Die Auswirkungen dieser Ergebnisse sind weitreichend. Sie verändern unsere Perspektive auf die Ursprünge aller modernen Menschen grundlegend und liefern eine neue Erklärung für die genetische Diversität, die wir heute beobachten. Die Erkenntnisse legen nahe, dass die Evolution unserer Art von kontinuierlicher Trennung, Isolation und späterer erneuter Vermischung geprägt war. Dies spiegelt möglicherweise komplexe Wanderungen, Umweltveränderungen und soziale Dynamiken wider, die im Laufe von Hunderttausenden von Jahren das Bild der menschlichen Evolution formten. Ein weiterer spannender Aspekt ist, dass das Modell hilft, genetische Regionen zu identifizieren, welche bei der Anpassung an veränderte Umweltbedingungen oder zur Vermeidung schädlicher genetischer Kombinationen eine Rolle spielten.
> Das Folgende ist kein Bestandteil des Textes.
(** * prefect.context: run-context propagation

    A shallow embedding of [src/prefect/context.py] together with the two
    library mechanisms it is built on:

    - [contextvars.ContextVar] (set / reset / get with restoration tokens),
    - [pydantic.BaseModel] (v1) construction and attribute assignment under
      the [Config] that [ContextModel] declares.

    The two libraries are modelled after their documented behaviour
    (CPython's [contextvars], pydantic 1.x [main.py]), only as far as
    [context.py] uses them. Python objects live in a heap indexed by address;
    every operation is a state-passing computation that either returns a
    value or raises, and a raise keeps the state reached so far. *)

From stdpp Require Import gmap strings list fin_maps sorting.
From Stdlib Require Import ZArith.

Set Default Proof Using "Type".
Open Scope Z_scope.
Open Scope nat_scope.
Open Scope string_scope.
Open Scope list_scope.

(** ** Python values and heap objects *)

Abbreviation ref := nat (only parsing).

(** The classes of the collaborators whose instances the contexts only store
    and pass through. *)
Inductive kind :=
| KFlow | KTask | KOrionClient | KBaseExecutor
| KPrefectFuture | KState | KBlockingPortal | KCancelScope.

#[global] Instance kind_eq_dec : EqDecision kind.
Proof. solve_decision. Defined.

(** The values that reach a context as a field or an argument: [None], a
    [UUID], a datetime, an instance of one of the collaborator classes, or a
    reference to a heap object (a model, a set of strings, a list, a token).
    Tags are the only strings, and they occur as elements of sets; bare
    strings, numbers and bytes are not values of the embedding. *)
Inductive value :=
| VNone
| VUUID (n : N)
| VDateTime (t : Z)
| VOpaque (k : kind) (id : nat)
| VRef (a : ref).

#[global] Instance value_eq_dec : EqDecision value.
Proof. solve_decision. Defined.

(** The three module-level context variables:
    [ContextVar("flow_run")], [ContextVar("task_run")], [ContextVar("tags")]. *)
Inductive ContextVar := var_flow_run | var_task_run | var_tags.

#[global] Instance ContextVar_eq_dec : EqDecision ContextVar.
Proof. solve_decision. Defined.

#[global] Instance ContextVar_countable : Countable ContextVar.
Proof.
  refine (inj_countable'
            (λ v, match v with
                  | var_flow_run => 0 | var_task_run => 1 | var_tags => 2
                  end)
            (λ n, match n with
                  | 0 => var_flow_run | 1 => var_task_run | _ => var_tags
                  end) _).
  by intros [].
Defined.

(** A [contextvars.Token]: the context (execution unit) and variable it was
    created for, the value the variable had before ([None] is
    [Token.MISSING]), and whether it has been consumed by [reset]. *)
Record Token := mkToken {
  tok_ctx : nat;
  tok_var : ContextVar;
  tok_oldval : option value;
  tok_used : bool
}.

Inductive class :=
| ContextModel | RunContext | FlowRunContext | TaskRunContext | TagsContext.

#[global] Instance class_eq_dec : EqDecision class.
Proof. solve_decision. Defined.

Inductive pyobj :=
| OInstance (c : class) (d : gmap string value)   (* a model and its __dict__ *)
| OSet (s : gset string)
| OList (l : list value)
| OToken (t : Token).

Inductive exn :=
| AttributeError (msg : string)
| RuntimeError (msg : string)
| ValueError (msg : string)
| TypeError (msg : string)
| ValidationError (errors : list (string * string))
| CancelledError
| UserError (n : nat).

(** ** Interpreter state

    [bindings] maps (execution unit, variable) to the value currently bound:
    each thread, and each cooperative task, runs in a Context of its own. *)
Record state := mkState {
  bindings : gmap (nat * ContextVar) value;
  heap : list pyobj;
  clock : Z
}.

Definition set_heap (h : list pyobj) (s : state) : state :=
  mkState (bindings s) h (clock s).

Definition empty_state : state := mkState ∅ [] 0%Z.

(** ** Computations that may raise *)

Inductive result (A : Type) :=
| Ok (a : A)
| Raised (e : exn).
Arguments Ok {A} a.
Arguments Raised {A} e.

Definition M (A : Type) : Type := state → state * result A.

Definition ret {A} (a : A) : M A := λ s, (s, Ok a).
Definition raise {A} (e : exn) : M A := λ s, (s, Raised e).
Definition bind {A B} (m : M A) (k : A → M B) : M B :=
  λ s, match m s with
       | (s', Ok a) => k a s'
       | (s', Raised e) => (s', Raised e)
       end.

Declare Scope py_scope.
Delimit Scope py_scope with py.
Notation "'let*' x := m 'in' k" := (bind m (λ x, k))
  (at level 10, x name, m at level 100, k at level 200) : py_scope.
Notation "m >> k" := (bind m (λ _, k))
  (at level 100, k at level 200, right associativity) : py_scope.
Open Scope py_scope.

(** Allocation appends to the heap; the new address is the old length. *)
Definition alloc (o : pyobj) : M ref :=
  λ s, (set_heap (heap s ++ [o]) s, Ok (length (heap s))).

Definition store (a : ref) (o : pyobj) : M unit :=
  λ s, (set_heap (<[a := o]> (heap s)) s, Ok tt).

(** ** contextvars *)

Module contextvars.

(** [var.get(default)] run by execution unit [u]. *)
Definition get (u : nat) (var : ContextVar) (dflt : value) : M value :=
  λ s, (s, Ok (default dflt (bindings s !! (u, var)))).

(** [var.set(x)]: binds and returns a fresh token remembering the prior
    binding. *)
Definition set (u : nat) (var : ContextVar) (x : value) : M value :=
  λ s,
    let t := mkToken u var (bindings s !! (u, var)) false in
    (mkState (<[(u, var) := x]> (bindings s)) (heap s ++ [OToken t]) (clock s),
     Ok (VRef (length (heap s)))).

(** [var.reset(token)]: the checks, in the order the interpreter makes
    them, then the restoration. There is no check that the token is the
    latest one created for the variable. *)
Definition reset (u : nat) (var : ContextVar) (token : value) : M unit :=
  λ s,
    match token with
    | VRef a =>
        match heap s !! a with
        | Some (OToken t) =>
            if tok_used t then
              (s, Raised (RuntimeError "Token has already been used once"))
            else if negb (bool_decide (tok_var t = var)) then
              (s, Raised (ValueError "Token was created by a different ContextVar"))
            else if negb (bool_decide (tok_ctx t = u)) then
              (s, Raised (ValueError "Token was created in a different Context"))
            else
              let b := match tok_oldval t with
                       | None => delete (u, var) (bindings s)
                       | Some old => <[(u, var) := old]> (bindings s)
                       end in
              let t' := mkToken (tok_ctx t) (tok_var t) (tok_oldval t) true in
              (mkState b (<[a := OToken t']> (heap s)) (clock s), Ok tt)
        | _ => (s, Raised (TypeError "expected an instance of Token"))
        end
    | _ => (s, Raised (TypeError "expected an instance of Token"))
    end.

End contextvars.

(** ** Plain object protocol *)

(** [object.__setattr__(self, name, x)] on a model: writes [self.__dict__]
    directly, without the model's own [__setattr__]. *)
Definition object_setattr (self : ref) (name : string) (x : value) : M unit :=
  λ s,
    match heap s !! self with
    | Some (OInstance c d) =>
        (set_heap (<[self := OInstance c (<[name := x]> d)]> (heap s)) s, Ok tt)
    | _ => (s, Raised (TypeError "not a model instance"))
    end.

(** [getattr(self, name)] for a name that no class defines: an instance
    attribute or nothing. *)
Definition getattr (self : ref) (name : string) : M value :=
  λ s,
    match heap s !! self with
    | Some (OInstance c d) =>
        match d !! name with
        | Some x => (s, Ok x)
        | None => (s, Raised (AttributeError name))
        end
    | _ => (s, Raised (AttributeError name))
    end.

(** [type(self)] of a model instance. *)
Definition type_of (self : ref) : M class :=
  λ s,
    match heap s !! self with
    | Some (OInstance c _) => (s, Ok c)
    | _ => (s, Raised (TypeError "not a model instance"))
    end.

(** Truth value of an object, as an [if] tests it. A model defines neither
    [__bool__] nor [__len__], so every instance is true. *)
Definition truthy (s : state) (x : value) : bool :=
  match x with
  | VNone => false
  | VUUID _ | VDateTime _ | VOpaque _ _ => true
  | VRef a =>
      match heap s !! a with
      | Some (OSet st) => negb (bool_decide (st = ∅))
      | Some (OList l) => negb (bool_decide (l = []))
      | _ => true
      end
  end.

(** ** pydantic (v1) models *)

Module pydantic.

Inductive Extra := allow | ignore | forbid.

#[global] Instance Extra_eq_dec : EqDecision Extra.
Proof. solve_decision. Defined.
Die signifikanten Korrelationen zwischen genomischen Regionen des Minoritätsanteils und funktionalen Aspekten wie der Nähe zu codierenden Sequenzen oder Bereichen starker Hintergrundselektion verweisen auf selektive Prozesse, die Einfluss auf die heutige genetische Landschaft haben. Zukunftsweisend könnte die Integration von strukturierten Koaleszenzmodellen mit anderen genetischen Analysemethoden, wie der Untersuchung des Allelfrequenzspektrums oder der Rekonstruktion von Stammbäumen anhand ganzer Genome, noch tiefere Einblicke in die Evolutionsgeschichte des Menschen ermöglichen. Erscheinen könnten so neue Erkenntnisse über bislang unbekannte archaische Populationen oder über komplexe Migrations- und Vernetzungsmuster. Weiterhin lohnt sich ein Vergleich der modellierten genetischen Ereignisse mit archäologischen Funden. Zum Beispiel stimmen die geschätzten Zeitpunkte der Populationsteilung und -vermischung bemerkenswert gut mit den frühesten bekannten Fossilien von anatomisch modernen Menschen überein, etwa den Funden aus Jebel Irhoud in Marokko.